In 1890, the new German Chancellor Leo von Caprivi asked for a study of the prospects for establishing a new colony in East Africa. Despite a sobering report, the project went ahead, and Soden was appointed governor of the colony of German East Africa on 1 January 1891. However, in his new post Soden was handicapped by infrastructure problems and by constant interference by the Foreign Office in Berlin.

Without consulting him, the government appointed three commissioners with vague powers: Eduard Schnitzer, known as Emin Pasha, Carl Peters, and Hermann von Wissmann, Soden's two immediate predecessors in the colonial administration. Soden was handicapped in his main task of reorganizing the local security forces by being a civilian whose authority was not readily recognized by the military. He found that the principles of colonial policy that he had formulated over years of experience were in conflict with the "global politics" of Kaiser Wilhelm II.

Soden founded the first secular state school, the Tanga School, against the wishes of the home government. His objective was to train Swahili-speaking junior administrators who would help him in his policy of limiting administration to the coast and using the coastal people as his intermediaries in establishing trade links with the interior. To overcome the distrust of a purely secular education by the upper-class Swahili families, a Koranic teacher was employed, but he was swiftly dismissed after the missionary lobby caused an uproar in Germany. In 1893, frustrated by the obstacles imposed on his administration from Berlin, Soden asked Chancellor Caprivi to allow him to retire.

==Later career==

For the six years following his retirement, Soden lived on his estate in Germany, for the first time undertaking the duties of a landowner. He also traveled throughout Germany, coming into closer contact with the governments of the states, and also continued to be involved in colonial affairs as a consultant.

In 1896, he became a member of the board of the West Africa Plantations Company (Westafrikanische Pflanzungsgesellschaft), an enterprise in Cameroon.

In 1899, Soden was surprised to be offered the post of Chief of Cabinet at the court of King William II of Württemberg. He accepted, and experienced success in this different role compared to his previous offices.
He was trusted and respected by the king as his temperament was valued.
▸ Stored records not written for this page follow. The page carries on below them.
(* ===== verification/Prelude.v ===== *)
(** * Verification of meshserver

    meshserver is a chat server: clients connect over libp2p streams or over
    HTTP, prove the ownership of a key, join spaces, post to the channels of
    a space, exchange direct messages and upload media.  This library models
    its core and proves the properties that make it correct.

    ** The program and its model

    The server keeps its data in MySQL and reaches it through repositories
    ([internal/repository/mysql]); services ([internal/service],
    [internal/auth], [internal/media]) add the rules; the session manager
    ([internal/session]) dispatches the envelopes of a stream and holds the
    operations of the API; the codec ([internal/protocol]) frames envelopes.
    The HTTP server ([internal/api]) routes, authenticates and decodes
    requests, pushes events to WebSocket clients, serves blob files and the
    embedded IPFS node ([internal/ipfsnode] and its neighbours).  The process
    ([internal/app]) loads its configuration ([internal/config]), opens and
    migrates the database ([internal/db]), takes its identity
    ([internal/libp2p]) and puts the parts together.  Two command-line
    clients ([examples/]) speak the protocol of the streams.

    - [Prelude], [Go], [Encoding]: shared lemmas on lists and tables, machine
      widths, the parts of Go's standard library the code uses
      (strings.TrimSpace, utf8.RuneCountInString, hex, base64, SHA-256, times).
    - [Schema], [Config], [Proto]: the domain records, one row type per table
      of [migrations/], the configuration defaults, and the protocol messages
      ([internal/gen/.../session.pb.go]).
    - [Store]: the database as a value ([World]), statements, transactions
      with the deferred rollback of the code, row locks, and a state-and-error
      monad [M] with its weakest-precondition rules.
    - [SpaceRepo], [UserRepo], [ChannelRepo], [MessageRepo],
      [CursorNonceRepo], [BlobRepo], [DirectRepo], [Bootstrap]: the files
      server.go, user.go, channel.go, message.go, read_and_auth.go, blob.go,
      direct_chat.go, bootstrap.go and default_admin_bootstrap.go; one
      definition per method, with the name of the method.
    - [Codec], [Auth], [Media], [Messaging], [DirectService]: codec.go,
      auth/service.go, blob_service.go with storage/local.go and
      service/media.go, service/messaging.go, service/direct_chat.go.
    - [Session], [Manager], [Dispatch]: manager.go, manager_v1_rest.go,
      realtime.go and convert.go: sessions and subscription tables, delivery,
      the operations behind the HTTP API, one handler [on_...] per envelope
      type, [dispatch] and the stream loop.  The state is [Mgr]: the world, the
      sessions, the three tables of subscribers, and what was sent to whom.
    - [System]: the events of the server (envelopes, HTTP commands, connects
      and disconnects, realtime subscriptions, time, clean-up, bootstrap,
      faults), the step relation [sys_step] and [reachable].
    - [Demo]: a concrete instance of the parameters and concrete runs, used by
      the witnesses.
    - [Strconv], [Paths], [Json]: number and duration parsing, filepath and
      encoding/json as the code uses them (a parser for the whole grammar, and
      decoders that follow the rules for duplicate, unknown and null members).
    - [ConfigLoad]: config.go: the file, the environment, normalisation and
      validation.
    - [Jwt], [HttpReq], [Http]: jwt.go, auth_http.go, v1_http.go,
      v1_http_rest.go and http.go: one definition per handler, in the monad of
      the session manager; [ServeHTTP] matches the patterns of the mux, those
      of the IPFS node included, over the manager and the node ([HttpState]).
    - [WebSocket]: ws.go: the clients, their buffers and the deliveries on
      their way; [hub_step] is one step of one goroutine.
    - [Pins], [Ipfs]: pin.go, node.go and exchange_serve_local.go of
      ipfsnode, add.go, cat.go, get.go and stat.go of ipfsunixfs, file_cid.go
      and ipfs_http.go: pin file, imports and reads, exchange, handlers.
    - [DbOpen], [Migrate]: db.go and migrate.go: the loop of pings, the
      normalisation of accounts, the run of the scripts.
    - [Node], [App]: node.go of libp2p and app.go: identity, bootstrap peers,
      [Start], [Shutdown], [main] and the periodic clean-up.
    - [Client], [AdminClient]: the main.go of connect-client, peerid and
      admin-client: flags, finding the server, the handshake, one definition
      per request function and per part of [main], in a monad of programs
      that may fail, panic or wait for input.
    - [Link]: a client's stream joined to the server: a write is a frame the
      session reads and [handle_envelope] serves, what the session is sent
      comes back as frames, and between two operations of the client any
      events of other sessions and of the HTTP API may happen.  At its end the
      codecs of [ProtoWire] as the protobuf runtime of both, which satisfies
      the laws, and the concrete clients of the witnesses.
    - [Wire], [ProtoWire]: the wire format that protobuf documents (varints,
      length-delimited values, unknown and repeated fields) and one codec per
      message, built from the field tags of its struct in session.pb.go.

    What is not under the repository is a parameter given by a class: [Env]
    (MySQL's collation order, the random source, the quoting of %q, how much
    of a failing file write reaches the disk), [Libp2p] (keys, signatures, peer ids), [MediaLib]
    (MIME sniffing, image headers, UnixFS ids), [Protobuf] (decoding and
    encoding; [ProtoWire] has an instance from the field tags), [Jwt] (signing and parsing of tokens), [Boxo] (block store,
    importer and reader), [Exchanges] (offline exchange and bitswap), [Driver] (MySQL driver, PEM and X.509), [Script] (what MySQL
    makes of a migration), [Keys] and [Multiaddrs] (libp2p keys and
    addresses), and for the clients [ClientProtobuf], [Stream], [Clock],
    [Signer] and [Network].  Laws are assumed only where a theorem needs them and are then
    premises of it (the round trip of an envelope in [CodecThms]; a key that
    verifies its own signatures in [AuthThms]; [JwtLaws], [BoxoLaws],
    [CidLaws], [BlockLaws], [KeysLaws], [WireLaws], [SizeLaws]); [Demo], [Link] and the instances beside the theorems
    satisfy them.

    ** What is proved

    - Invariants ([SpaceInv], [ChannelInv], [SeqLog], [MessageInv],
      [DirectInv], [TableInv], [DbInv], [SessionInv]; claims in [Safety]): every
      event keeps the invariant of the database and of the session tables.
      Hence in every reachable state each space has one owner and right
      counters, the messages of a channel are numbered 1..message_seq without
      gaps, direct conversations are consistent, the unique keys hold, and the
      subscription tables agree with the sessions.
    - Refinement ([Membership]): the methods that join, invite, kick, ban,
      unban and promote implement an abstract roster machine, one command or a
      sequence of them; a ban lasts until the user is unbanned.
    - Authentication ([AuthThms]) and sessions ([SessionThms], [DirectThms]):
      an accepted proof is genuine and cannot be replayed, an honest client is
      accepted; a session acts for a user only after such a proof, nothing but
      the handshake is served before it; events go to exactly the subscribers;
      a closed session is forgotten.
    - The two front ends ([Api]): envelope handlers (whose context is never
      cancelled) and API calls (under the context of their request) agree, up
      to a transaction that a failing handler leaves open; administration needs
      a role.
    - Messages ([MessageThms], [Paging], [History]): what posting does on
      every path, repeated requests, success, who may post, clean-up; reading
      page by page is complete, attachments included; stored messages, their
      attachments, cursors, nonces, accounts and channel members are permanent.
    - Codec and media ([CodecThms], [ProtoWire], [MediaThms]): round trips,
      bounds; a body is understood also with fields it does not know.
    - Configuration ([ConfigThms]): where each setting comes from, that its
      numbers fit their types, that a loaded configuration is valid.
    - HTTP ([HttpThms], [BlobHttp]): serving a request is nothing, one
      command of the system, made for the user of a valid token, or one
      command of the IPFS node, which needs none; without a token the API
      answers 401; a token lives from its issue to its expiry; blob
      requests stay below the root and the URLs in events lead to the files.
    - WebSocket ([WebSocketThms]): tables and buffers are consistent; what a
      client gets are stored messages of channels of which its user is a
      member; clients and server together refine the system.
    - IPFS ([PinThms], [IpfsThms]): pins survive any failure of the file
      system; the CIDs of the media service are those of the IPFS API; an
      added file stays readable; reads never ask other peers.
    - Start-up ([DbThms], [MigrateThms], [NodeThms], [AppThms]): opening the
      database ends, parameters and account statements are read as meant,
      migrations run in order and once, the identity is stable, a process is
      ready exactly when all has succeeded, [Shutdown] closes what is open, a
      clean-up ends and leaves nothing expired.
    - Clients and server together ([ClientThms], [Handshake], [ConnectThms],
      [Agreement], [AdminThms]): a request function of a client does what the
      API call does and returns its result; the holder of a key is
      authenticated, from the start of the program on, and whenever a client believes to be authenticated the server agrees on
      the account, whatever others do meanwhile; the loop that lists all
      members ends and lists each once; a post is acknowledged before its
      event arrives.
    - Faults of the code that the model exposes: transactions left open by
      early returns ([Leaks]), channels no one but their creator can be a member of
      ([Safety]), retries rejected by slow mode ([MessageThms]), truncated
      files taken for complete ones and an upload limit that wraps around
      ([MediaThms]), direct sessions that stay
      registered after a change of user ([DirectThms]), a send on a closed
      channel ([WebSocketThms]), a nil attachment followed ([HttpThms]),
      passwords with a backslash or a question mark ([DbThms]), an unreadable
      key replaced by a new one ([NodeThms]), an event taken for the reply
      to a request by the clients ([AdminThms]), media that may be uploaded but
      does not fit into an envelope ([MediaWire]).

    ** How the model relates to the code

    - Integers have their Go widths: [u32] and [u64] wrap around where the
      code adds or converts; ids are bounded by the width of their column.
    - A statement either has its meaning on the tables or fails with
      [ErrDriver] when the oracle [w_faults] says so; theorems hold for every
      oracle unless they say that the database works ([healthy], or
      [w_faults w = []]).  Errors MySQL raises for values too long for a column are
      among these faults.
    - A transaction ([run_tx]) restores the tables unless it commits.  The
      deferred function rolls back only when [err] is set, as in the code: a
      transaction that is abandoned with [err == nil] stays open with its row
      locks when its context is never cancelled ([Background]) and is rolled
      back when it is ([RequestCtx]).  A lock conflict shows as a failed
      [FOR UPDATE] read.  Auto-increment values used by a transaction that is
      rolled back are used again, which MySQL does not do; ids of stored rows
      are distinct and increasing either way.
    - One envelope or call is handled at a time and at one instant of the
      clock; requests interleave as sequences of events.  Writing to a stream
      fails when the stream is among [g_broken].
    - Blob files are a map from the path relative to the blob root; the paths
      the code builds are clean already, so [filepath.Clean] is the identity.
    - Loops are structural, except the reading of a stream ([read_all], whose
      fuel is the length of the stream plus one, enough because a frame has at
      least four bytes), the client's paging loop [collect] (one more step
      than there are rows left, proved enough in [Paging]), the JSON parser
      (more than the length of the text), the loop of pings
      ([max_attempts], proved enough in [DbThms]), the clean-up of a tick (one
      more than there are undeleted messages, proved enough in [AppThms]), the
      listing of all members by the client (one more than there are members
      left, proved enough in [AdminThms]), the advertisements of the node (the
      time left plus one, proved enough in [NodeThms]), the pieces of an
      encoded message (the length of the text, proved enough in [Wire]) and
      the loop over the bootstrap peers, which ends only with a connection.
    - Of a request the model has the method, the escaped path, the query, the
      Authorization header, the body, its length and the multipart form (also
      when the body is cut at a limit), each with the failure to read it; a WebSocket connection is the list of messages read.
    - Messages that format a text with [%q] take the quoting as a parameter.

    ** Not modelled

    Log output, the Go interfaces that only name the methods modelled here,
    getters, and what only calls into libraries: the libp2p host and its
    routing, the gateway and the exchanges of boxo.  The tests of the repository and the
    scripts that build and deploy it are not part of the program. *)
From stdpp Require Export prelude strings list gmap sorting.
From Stdlib Require Export ZArith Lia Ascii.
#[global] Open Scope Z_scope.

Declare Scope go_scope.
Delimit Scope go_scope with go.
#[global] Open Scope go_scope.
On 1 September 1900, Soden married Helene von Sick (born 1856), a daughter of Major-General Hermann von Sick of Ludwigsburg. Julius was 54 years old, ten years older than his bride. Their marriage was childless, probably due to the bride's advanced age.

In November 1900, Soden left the King's cabinet and became foreign minister in the Württemberg State Government. In this position, he promoted improvements in the transport sector, driving forward the unification of the railroads and expanding the Württemberg branch lines.
He resigned from this post in 1906, and resumed his former post as royal cabinet chief, remaining in office until 1916. He also accepted various honorary positions, including that of chairman of the Swabian Schiller Society (1900 to 1902 and 1906 to 1917).

After the war and the November Revolution, Soden decided to resume his studies. In September 1920, aged 74, he returned to Tübingen, where he attended lectures. His chosen subjects were spiritual in nature, philosophy, philology and aesthetics.

His retirement was short. A few months after a new semester began in January 1921, Soden suffered a physical collapse, and on 2 February 1921, after a 14-day illness, he died three days before his 75th birthday.